===== Extracted data
(** The outcome of the [try] block is the outcome of its first step that
    raises, or the validated prediction when none does. *)
Lemma try_body_outcome request w :
  match fst (try_body request w) with
  | Ok response => success request w (is_homogenous response)
  | Raise e => failure request w e
  end.
Proof.
  unfold Api.try_body, bindM, lift, raise, ret, now, logger, on_disk.
  destruct (load_sample (cell request)) as [sample|e] eqn:Hl; cbn [fst];
    [|now apply decode_failure].
  destruct (sample !! "image") as [v|] eqn:Hi;
    [|cbn [fst]; eapply no_image; eauto].
  destruct v as [|z|s|image]; cbn [fst].
  - eapply no_image; eauto.
  - eapply not_an_array; eauto; discriminate.
  - eapply not_an_array; eauto; discriminate.
  - cbn [disk clock].
    destruct (save_image_as_tif _ _ _ _ _) as [[[]|e] fs'] eqn:Hs; cbn [fst];
      [|eapply save_failure; eauto].
    destruct (predict image) as [v|e] eqn:Hp; cbn [fst];
      [|eapply prediction_failure; eauto].
    destruct (to_int v) as [z|e] eqn:Hv; cbn [fst];
      [|eapply response_failure; eauto].
    cbn [is_homogenous]. unfold Api.success. eauto 10.
Qed.

Lemma post_predict_outcome request w :
  post_predict request w
  = match fst (try_body request w) with
    | Ok response => (200%Z, [("is_homogenous", JInt (is_homogenous response))])
    | Raise e => (400%Z, [("detail", JStr (exn_msg e))])
    end.
Proof.
  unfold Api.post_predict, predict_endpoint.
  destruct (try_body request w) as [[response|e] w']; reflexivity.
Qed.

(** The steps are functions: a request in a world has one outcome. *)
Lemma success_failure_exclusive request w z e :
  success request w z -> failure request w e -> False.
Proof.
  intros (sample & image & fs' & v & Hl & Hi & Hs & Hp & Hv) Hf.
  destruct Hf as [e He | s He Hn | s v' He Hi' Hn Ha | s i e fs He Hi' Hs'
                 | s i fs e He Hi' Hs' Hp' | s i fs v' e He Hi' Hs' Hp' Hv'];
    rewrite Hl in He; try discriminate; injection He as <-.
  - destruct Hn as [Hn|Hn]; rewrite Hi in Hn; discriminate.
  - rewrite Hi in Hi'. injection Hi' as <-. now apply (Ha image).
  - rewrite Hi in Hi'. injection Hi' as <-. rewrite Hs in Hs'. discriminate.
  - rewrite Hi in Hi'. injection Hi' as <-. rewrite Hp in Hp'. discriminate.
  - rewrite Hi in Hi'. injection Hi' as <-. rewrite Hp in Hp'. injection Hp' as <-.
    rewrite Hv in Hv'. discriminate.
Qed.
==========
- **What to do**
Output the complete data exactly as written.

- **Answer section**
(** The outcome of the [try] block is the outcome of its first step that
    raises, or the validated prediction when none does. *)
Lemma try_body_outcome request w :
  match fst (try_body request w) with
  | Ok response => success request w (is_homogenous response)
  | Raise e => failure request w e
  end.
Proof.
  unfold Api.try_body, bindM, lift, raise, ret, now, logger, on_disk.
  destruct (load_sample (cell request)) as [sample|e] eqn:Hl; cbn [fst];
    [|now apply decode_failure].
  destruct (sample !! "image") as [v|] eqn:Hi;
    [|cbn [fst]; eapply no_image; eauto].
  destruct v as [|z|s|image]; cbn [fst].
  - eapply no_image; eauto.
  - eapply not_an_array; eauto; discriminate.
  - eapply not_an_array; eauto; discriminate.
  - cbn [disk clock].
    destruct (save_image_as_tif _ _ _ _ _) as [[[]|e] fs'] eqn:Hs; cbn [fst];
      [|eapply save_failure; eauto].
    destruct (predict image) as [v|e] eqn:Hp; cbn [fst];
      [|eapply prediction_failure; eauto].
    destruct (to_int v) as [z|e] eqn:Hv; cbn [fst];
      [|eapply response_failure; eauto].
    cbn [is_homogenous]. unfold Api.success. eauto 10.
Qed.

Lemma post_predict_outcome request w :
  post_predict request w
  = match fst (try_body request w) with
    | Ok response => (200%Z, [("is_homogenous", JInt (is_homogenous response))])
    | Raise e => (400%Z, [("detail", JStr (exn_msg e))])
    end.
Proof.
  unfold Api.post_predict, predict_endpoint.
  destruct (try_body request w) as [[response|e] w']; reflexivity.
Qed.

(** The steps are functions: a request in a world has one outcome. *)
Lemma success_failure_exclusive request w z e :
  success request w z -> failure request w e -> False.
Proof.
  intros (sample & image & fs' & v & Hl & Hi & Hs & Hp & Hv) Hf.
  destruct Hf as [e He | s He Hn | s v' He Hi' Hn Ha | s i e fs He Hi' Hs'
                 | s i fs e He Hi' Hs' Hp' | s i fs v' e He Hi' Hs' Hp' Hv'];
    rewrite Hl in He; try discriminate; injection He as <-.
  - destruct Hn as [Hn|Hn]; rewrite Hi in Hn; discriminate.
  - rewrite Hi in Hi'. injection Hi' as <-. now apply (Ha image).
  - rewrite Hi in Hi'. injection Hi' as <-. rewrite Hs in Hs'. discriminate.
  - rewrite Hi in Hi'. injection Hi' as <-. rewrite Hp in Hp'. discriminate.
  - rewrite Hi in Hi'. injection Hi' as <-. rewrite Hp in Hp'. injection Hp' as <-.
    rewrite Hv in Hv'. discriminate.
Qed.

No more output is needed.